26.2.17

Le grida di Giordano Bruno (José Saramago)

Un'immagine di Giordano Bruno
In fin dei conti, non c’è grande differenza tra un dizionario biografico e un normale cimitero. Le tre righe secche e indifferenti con cui nella maggior parte dei casi i dizionaristi riassumono una vita sono l’equivalente della semplice sepoltura che accoglie i resti di coloro che (mi si perdoni il facile gioco) non lasciano resti. La pagina piena, con autografo e fotografia, è il mausoleo di bella pietra, porte di ferro e corona di bronzo, più il pellegrinaggio annuale. Ma il visitatore farà bene a non lasciarsi confondere dalle facciate d’architetto, dalle sculture e dalle croci, dalle prefiche di marmo, da tutto lo scenario che la morte pomposa ha sempre apprezzato. Così come dovrà fare attenzione, se si trova in campo aperto, senza riferimenti, a dove mette i piedi perché non gli accada di trovarsi sotto le scarpe il più grande uomo del mondo.

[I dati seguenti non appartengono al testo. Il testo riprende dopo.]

(** * A shallow embedding of the 3D portfolio carousel

    The development follows the JavaScript sources of the repository:
    the carousel platform ([createCarousel]), the camera system
    ([createCameraSystem]), the transition controller
    ([createTransitionController]), the input controls
    ([createControls]), the application controller ([APP]) and the asset
    manager ([AssetManager]).  Every closure-held variable of a factory
    function becomes a field of a record, every method a function from the
    record to a result and the updated record. *)

From Stdlib Require Import QArith Qabs Lqa Lia ZArith List Bool.
From stdpp Require Import base option strings gmap.

Local Open Scope Q_scope.

(** ** JavaScript numbers

    A finite IEEE-754 double is a rational number, so finite numbers are
    embedded in [Q]; [NaN] is kept as a separate value because the code can
    produce it ([-undefined]).  The remainder operator [%] is exact on
    doubles and is modelled exactly; [+], [-], [*] and [/] are modelled
    without rounding.  Infinities are not modelled. *)
Module JsNum.

Inductive number : Type :=
| Num (q : Q)
| NaN.

(** [Math.PI]: the double nearest to pi, 0x400921FB54442D18. *)
Definition Math_PI : Q := 884279719003555 # 281474976710656.

(** Truncation toward zero, as performed by [%] on its quotient. *)
Definition trunc (q : Q) : Z := Z.quot (Qnum q) (Zpos (Qden q)).

(** [a % b] on finite operands with [b] non-zero: the result has the sign
    of the dividend. *)
Definition rem (a b : Q) : Q := a - b * inject_Z (trunc (a / b)).

Definition is_zero (q : Q) : bool := Qeq_bool q 0.

Definition jrem (a b : number) : number :=
  match a, b with
  | Num x, Num y => if is_zero y then NaN else Num (rem x y)
  | _, _ => NaN
  end.

Definition jadd (a b : number) : number :=
  match a, b with
  | Num x, Num y => Num (x + y)
  | _, _ => NaN
  end.

Definition jsub (a b : number) : number :=
  match a, b with
  | Num x, Num y => Num (x - y)
  | _, _ => NaN
  end.

Definition jmul (a b : number) : number :=
  match a, b with
  | Num x, Num y => Num (x * y)
  | _, _ => NaN
  end.

Definition jneg (a : number) : number :=
  match a with
  | Num x => Num (- x)
  | NaN => NaN
  end.

(** [Math.abs]. *)
Definition jabs (a : number) : number :=
  match a with
  | Num x => Num (Qabs x)
  | NaN => NaN
  end.

(** [a > b]: every comparison with [NaN] is false. *)
Definition jgt (a b : number) : bool :=
  match a, b with
  | Num x, Num y => if Qlt_le_dec y x then true else false
  | _, _ => false
  end.

(** [a < b] *)
Definition jlt (a b : number) : bool := jgt b a.

(** [Math.PI * 2] *)
Definition two_pi : number := jmul (Num Math_PI) (Num 2).

(** Numeric equality of two numbers as values ([Q] is a setoid). *)
Definition eqn (a b : number) : Prop :=
  match a, b with
  | Num x, Num y => x == y
  | NaN, NaN => True
  | _, _ => False
  end.

End JsNum.

Export JsNum.

Infix "=n=" := eqn (at level 70, no associativity).

(** ** Property lookup on an object literal

    [table[key]] first looks at the own properties of the literal and then
    at the properties every object inherits from [Object.prototype]; both
    yield truthy values.  Only a key found in neither gives [undefined]. *)
Module JsObject.

Definition Object_prototype_keys : list string :=
  [ "constructor"; "__defineGetter__"; "__defineSetter__"; "hasOwnProperty";
    "__lookupGetter__"; "__lookupSetter__"; "isPrototypeOf";
    "propertyIsEnumerable"; "toString"; "valueOf"; "__proto__";
    "toLocaleString" ]%string.

Inductive property (V : Type) : Type :=
| Own (v : V)
| Inherited
| Undefined.

Arguments Own {V} v.
Arguments Inherited {V}.
Arguments Undefined {V}.

Definition get {V : Type} (table : gmap string V) (key : string) : property V :=
  match table !! key with
  | Some v => Own v
  | None =>
      if bool_decide (key ∈ Object_prototype_keys) then Inherited else Undefined
  end.

End JsObject.

Export JsObject.

(** ** The carousel platform (carousel.js) *)
Module Carousel.

Record Settings : Type := {
  rotationDuration : Q;
  rotationEase : string;
  damping : Q
}.

Definition DEFAULT_SETTINGS : Settings := {|
  rotationDuration := 12 # 10;
  rotationEase := "power2.inOut";
  damping := 95 # 100
|}.

Record SectionDef : Type := {
  name : string;
  color : Z;
  position : Q * Q * Q;
  angle : number;
  interactive : bool
}.

Definition SECTION_DEFINITIONS : gmap string SectionDef :=
  list_to_map
    [ ("project-theater"%string,
       {| name := "Project Theater"; color := 0x9966ff;
          position := (-10, 0, 0);
          angle := Num 0; interactive := true |});
      ("achievement-shelf"%string,
       {| name := "Achievement Shelf"; color := 0xffcc99;
          position := (0, 0, -10);
          angle := Num (Math_PI / 2); interactive := true |});
      ("skill-planet"%string,
       {| name := "Skill Planet"; color := 0x99ffee;
          position := (10, 0, 0);
          angle := Num Math_PI; interactive := true |});
      ("chill-zone"%string,
       {| name := "Chill Zone"; color := 0x66ccff;
          position := (0, 0, 10);
          angle := Num (- Math_PI / 2); interactive := true |}) ].

(** [sectionDef.angle] on the value found by the lookup: a section
    definition has the property, an inherited object does not, and the
    unary minus then turns [undefined] into [NaN]. *)
Definition angle_of (p : property SectionDef) : number :=
  match p with
  | Own d => angle d
  | _ => NaN
  end.

(** What was handed to [gsap.to(state, ...)]. *)
Record Tween : Type := {
  tween_rotation : number;
  tween_duration : Q;
  tween_ease : string
}.

Inductive LogEntry : Type :=
| Warn (msg : string)
| Log (msg : string).

(** The double-quote character of the message templates. *)
Definition dquote : string := String (Ascii.ascii_of_nat 34) EmptyString.

(** The warning of [rotateToSection]. *)
Definition not_found (sectionKey : string) : string :=
  "Section " ++ dquote ++ sectionKey ++ dquote ++ " not found".

(** The [state] object of the closure together with the other variables
    the rotation methods touch: [carouselGroup.rotation.y], the tweens
    created so far (newest first) and the console. *)
Record Carousel : Type := {
  settings : Settings;
  rotation : number;
  targetRotation : number;
  rotationVelocity : number;
  isAnimating : bool;
  activeSection : option string;
  isLocked : bool;
  group_rotation_y : number;
  tweens : list Tween;
  console : list LogEntry
}.

Definition createCarousel : Carousel := {|
  settings := DEFAULT_SETTINGS;
  rotation := Num 0;
  targetRotation := Num 0;
  rotationVelocity := Num 0;
  isAnimating := false;
  activeSection := None;
  isLocked := false;
  group_rotation_y := Num 0;
  tweens := [];
  console := []
|}.

Definition set_rotation (r : number) (c : Carousel) : Carousel :=
  {| settings := settings c; rotation := r;
     targetRotation := targetRotation c;
     rotationVelocity := rotationVelocity c; isAnimating := isAnimating c;
     activeSection := activeSection c; isLocked := isLocked c;
     group_rotation_y := r; tweens := tweens c; console := console c |}.

Definition set_isAnimating (b : bool) (c : Carousel) : Carousel :=
  {| settings := settings c; rotation := rotation c;
     targetRotation := targetRotation c;
     rotationVelocity := rotationVelocity c; isAnimating := b;
     activeSection := activeSection c; isLocked := isLocked c;
     group_rotation_y := group_rotation_y c; tweens := tweens c;
     console := console c |}.

Definition setLocked (locked : bool) (c : Carousel) : Carousel :=
  {| settings := settings c; rotation := rotation c;
     targetRotation := targetRotation c;
     rotationVelocity := rotationVelocity c; isAnimating := isAnimating c;
     activeSection := activeSection c; isLocked := locked;
     group_rotation_y := group_rotation_y c; tweens := tweens c;
     console := console c |}.

Definition warn (msg : string) (c : Carousel) : Carousel :=
  {| settings := settings c; rotation := rotation c;
     targetRotation := targetRotation c;
     rotationVelocity := rotationVelocity c; isAnimating := isAnimating c;
     activeSection := activeSection c; isLocked := isLocked c;
     group_rotation_y := group_rotation_y c; tweens := tweens c;
     console := Warn msg :: console c |}.

(** The two assignments of [rotateTo] and the call of [gsap.to]. *)
Definition start_tween (tw : Tween) (c : Carousel) : Carousel :=
  {| settings := settings c; rotation := rotation c;
     targetRotation := tween_rotation tw;
     rotationVelocity := rotationVelocity c; isAnimating := true;
     activeSection := activeSection c; isLocked := isLocked c;
     group_rotation_y := group_rotation_y c; tweens := tw :: tweens c;
     console := console c |}.

Definition getRotation (c : Carousel) : number := rotation c.

(** [rotate(amount)] *)
Definition rotate (amount : number) (c : Carousel) : Carousel :=
  if isLocked c then c
  else set_rotation (jadd (rotation c) amount) c.

(** [rotateTo(targetAngle, duration = settings.rotationDuration)]; the
    result [None] is the [null] of the rejected call. *)
Definition rotateTo (targetAngle : number) (duration : option Q)
    (c : Carousel) : option Tween * Carousel :=
  let duration := default (rotationDuration (settings c)) duration in
  if isLocked c || isAnimating c then (None, c)
  else
    let currentAngle := jrem (rotation c) two_pi in
    let normalizedTarget := jrem targetAngle two_pi in
    let diff := jsub normalizedTarget currentAngle in
    let normalizedTarget :=
      if jgt (jabs diff) (Num Math_PI) then
        if jgt diff (Num 0) then jsub normalizedTarget two_pi
        else jadd normalizedTarget two_pi
      else normalizedTarget in
    let rotationTween :=
      {| tween_rotation := normalizedTarget;
         tween_duration := duration;
         tween_ease := rotationEase (settings c) |} in
    (Some rotationTween, start_tween rotationTween c).

(** The target the accepted branch of [rotateTo] computes from a finite
    rotation and a finite request, with the same steps written over [Q]
    (see [rotateTo_accepted]). *)
Definition chosen_target (r t : Q) : Q :=
  let currentAngle := rem r (Math_PI * 2) in
  let normalizedTarget := rem t (Math_PI * 2) in
  let diff := normalizedTarget - currentAngle in
  if Qlt_le_dec Math_PI (Qabs diff) then
    if Qlt_le_dec 0 diff then normalizedTarget - Math_PI * 2
    else normalizedTarget + Math_PI * 2
  else normalizedTarget.

(** [rotateToSection(sectionKey, duration = settings.rotationDuration)] *)
Definition rotateToSection (sectionKey : string) (duration : option Q)
    (c : Carousel) : option Tween * Carousel :=
  let duration := default (rotationDuration (settings c)) duration in
  match get SECTION_DEFINITIONS sectionKey with
  | Undefined =>
      (None, warn (not_found sectionKey) c)
  | sectionDef =>
      let targetAngle := jneg (angle_of sectionDef) in
      rotateTo targetAngle (Some duration) c
  end.

(** The tween created by [rotateTo] reaching its end: [state.rotation]
    holds the end value, [onUpdate] has copied it to the group and
    [onComplete] clears the flag. *)
Definition tween_complete (tw : Tween) (c : Carousel) : Carousel :=
  set_isAnimating false (set_rotation (tween_rotation tw) c).

(** The rotation part of [update(deltaTime)]. *)
Definition update (c : Carousel) : Carousel :=
  if isLocked c then c
  else if negb (isAnimating c)
          && jgt (jabs (jsub (rotation c) (targetRotation c))) (Num (1 # 1000))
  then set_rotation
         (jadd (rotation c)
               (jmul (jsub (targetRotation c) (rotation c)) (Num (1 # 10)))) c
  else c.

End Carousel.

(** ** Math utilities (math.js) *)
Module MathUtils.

Non starà tuttavia calpestando la tomba di Giordano Bruno, perché questi fu bruciato a Roma, arse atrocemente come arde il corpo umano, e di lui, che io sappia, neppure le ceneri furono conservate. Ma allo stesso Giordano, affinché ogni cosa stia nel posto che le compete e giustizia infine sia fatta, furono riservate quattro righe in questo dizionario biografico. In cosi poco spazio, in cosi poche lettere, tra la data di nascita (1548) e la data di morte (1600), limiti di un universo personale che visse nel mondo, ben poco si dice: italiano, filosofo, panteista, domenicano, abbandonò l’ordine, si rifiutò di rinunciare alle proprie idee, fu bruciato vivo. Nient’altro. Nasce e vive un uomo, lotta e muore, così, per questo. Quattro righe, riposa in pace, pace alla tua anima se in lei credevi. E noi facciamo un’eccellente figura tra amici, in società, in riunione, a un tavolo di ristorante, nelle discussioni profonde, se lasciamo cadere al momento opportuno, in modo spigliato e competente, la mezza dozzina di parole di cui abbiamo fatto una specie di grimaldello o di chiave falsa che crediamo possa aprire una vita e una coscienza.

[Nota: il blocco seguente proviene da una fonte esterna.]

(** The messages of the expiry check. *)
Definition mensajes_vencimiento : list str :=
  [msg_mes_numero; msg_mes_rango; msg_anio; msg_vencida; msg_numericos].

End EspecificacionTarjeta.

(** ** Reading the trace *)

(** The receipts asked of [_enviar_correo_confirmacion] and of
    [enviar_correo_confirmacion]: body and recipient, in order. *)
Fixpoint correos_pedidos (t : list evento) : list (str * str) :=
  match t with
  | [] => []
  | EvEnviarCorreo cuerpo destinatario :: r =>
    (cuerpo, destinatario) :: correos_pedidos r
  | _ :: r => correos_pedidos r
  end.

(** The rows handed to [INSERT OR IGNORE], in order. *)
Fixpoint inserciones (t : list evento) : list (str * str * str) :=
  match t with
  | [] => []
  | EvInsertarUsuario email nombre password_hash :: r =>
    (email, nombre, password_hash) :: inserciones r
  | _ :: r => inserciones r
  end.

(** The recipients for whom the SMTP transport was contacted. *)
Fixpoint contactos_smtp (t : list evento) : list str :=
  match t with
  | [] => []
  | EvSmtp destinatario :: r => destinatario :: contactos_smtp r
  | _ :: r => contactos_smtp r
  end.

(** ** Inputs of the examples *)

Module Ejemplos.
(* ===== verification/DynChannel.v ===== *)
(** * Bounded channels: the [DynamicChannel] interface and its contract

    [sync/channel.rs] hides the size of a channel behind the trait
    [DynamicChannel].  The trait is a class of operations; what it promises is
    an abstract machine on views (the queued messages and the two wake-up
    registrations), parametric in the order in which messages are handed out.
    The theorems of this file hold of every implementation:
    [Channel] implements the first-in-first-out contract and
    [PriorityChannel] the priority one. *)

From S2P Require Import Prelude Heapless CriticalSection WaitQueue.

Inductive TryReceiveError := TryReceiveEmpty.
Inductive TrySendError (T : Type) := TrySendFull (m : T).
Arguments TrySendFull {T} m.

(** The trait; the state [C] is the channel behind its reference. *)
Class DynamicChannel (C T : Type) := {
  dyn_try_send_with_context : T → option Waker → Op Waker C (Result unit (TrySendError T));
  dyn_try_receive_with_context : option Waker → Op Waker C (Result T TryReceiveError);
  dyn_poll_ready_to_send : Waker → Op Waker C (Poll unit);
  dyn_poll_ready_to_receive : Waker → Op Waker C (Poll unit);
  dyn_poll_receive : Waker → Op Waker C (Poll T)
}.

(** ** The calls, as data *)
Inductive ChannelCall (T : Type) :=
| TrySend (m : T) (cx : option Waker)
| TryReceive (cx : option Waker)
| PollReadyToSend (w : Waker)
| PollReadyToReceive (w : Waker)
| PollReceive (w : Waker).
Arguments TrySend {T} m cx.
Arguments TryReceive {T} cx.
Arguments PollReadyToSend {T} w.
Arguments PollReadyToReceive {T} w.
Arguments PollReceive {T} w.

Inductive ChannelReply (T : Type) :=
| Sent (r : Result unit (TrySendError T))
| Received (r : Result T TryReceiveError)
| Polled (p : Poll unit)
| PolledMessage (p : Poll T).
Arguments Sent {T} r.
Arguments Received {T} r.
Arguments Polled {T} p.
Arguments PolledMessage {T} p.

Definition reply {C A T} (f : A → ChannelReply T) (m : Op Waker C A) : Op Waker C (ChannelReply T) :=
  a ← m; mret (f a).

Definition run_call `{DynamicChannel C T} (c : ChannelCall T) : Op Waker C (ChannelReply T) :=
  match c with
  | TrySend m cx => reply Sent (dyn_try_send_with_context m cx)
  | TryReceive cx => reply Received (dyn_try_receive_with_context cx)
  | PollReadyToSend w => reply Polled (dyn_poll_ready_to_send w)
  | PollReadyToReceive w => reply Polled (dyn_poll_ready_to_receive w)
  | PollReceive w => reply PolledMessage (dyn_poll_receive w)
  end.

Abbreviation run_calls cs := (op_calls run_call cs).

Lemma runs_reply {C A T} (f : A → ChannelReply T) (m : Op Waker C A) s a s' l :
  runs m s a s' l → runs (reply f m) s (f a) s' l.
Proof. apply runs_map. Qed.

(** ** The contract *)

(** In which order a channel of capacity [cap] hands out its messages:
    [put l m l'] adds [m] to the queue [l], [take l x l'] removes [x]; and on which
    queues a sender that asks is told that there is room. *)
Record Contract (T : Type) := contract {
  cap : nat;
  put : list T → T → list T → Prop;
  take : list T → T → list T → Prop;
  send_ready : list T → bool;
  put_perm l m l' : put l m l' → l' ≡ₚ m :: l;
  take_perm l x l' : take l x l' → l ≡ₚ x :: l'
}.
Arguments cap {T} _.
Arguments put {T} _ _ _ _.
Arguments take {T} _ _ _ _.
Arguments send_ready {T} _ _.
Arguments put_perm {T} _ _ _ _ _.
Arguments take_perm {T} _ _ _ _ _.

(** What is observed of a channel. *)
Record View (T : Type) := view {
  msgs : list T;
  receiver : WakerRegistration.t;
  senders : WakerRegistration.t
}.
Arguments view {T} _ _ _.
Arguments msgs {T} _.
Arguments receiver {T} _.
Arguments senders {T} _.

Section Contract.
Context {T : Type} (K : Contract T).

Definition full (l : list T) : bool := bool_decide (length l = cap K).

Ma, per nostra costernazione, se siamo in un momento di rara lucidità, le grida di Giordano Bruno erompono come un’esplosione che ci strappa di mano il bicchiere di whisky e ci spegne sulle labbra il sorriso intellettuale che abbiamo scelto per parlare di certi casi. Si, questa è la verità, la scomoda verità che viene a sconvolgere il pacato intento del dialogo: Giordano Bruno gridò quando fu bruciato. Il dizionario dice soltanto che fu bruciato, non dice che gridò. E allora, che dizionario è mai questo che non informa ? A che mi serve una biografia di Giordano Bruno che non parla delle grida che egli lanciò, li, a Roma, in una piazza o in un cortile, circondato dalla folla, chi attizzava il fuoco, chi assisteva, chi redigeva serenamente l’atto dell’esecuzione?
Troppo spesso dimentichiamo che gli uomini sono di car ne che facilmente soffre. Fin dall’infanzia gli educatori ci parlano di martiri, ci danno esempi di civismo e di morale a loro spese, ma non dicono quanto furono dolorosi il martirio, la tortura. Tutto rimane astratto, filtrato, come se guarda, simo la scena, a Roma, attraverso spesse pareti di vetro che soffocassero i suoni, e le immagini perdessero la violenza del gesto per opera, grazia e virtù della rifrazione. E allora possiamo dire, tranquillamente, gli uni agli altri che Giordano Bruno fu bruciato. Se gridò, non lo abbiamo udito. E se non l’abbiamo udito, dov’è il dolore?
Ma gridò, amici miei. E continua a gridare.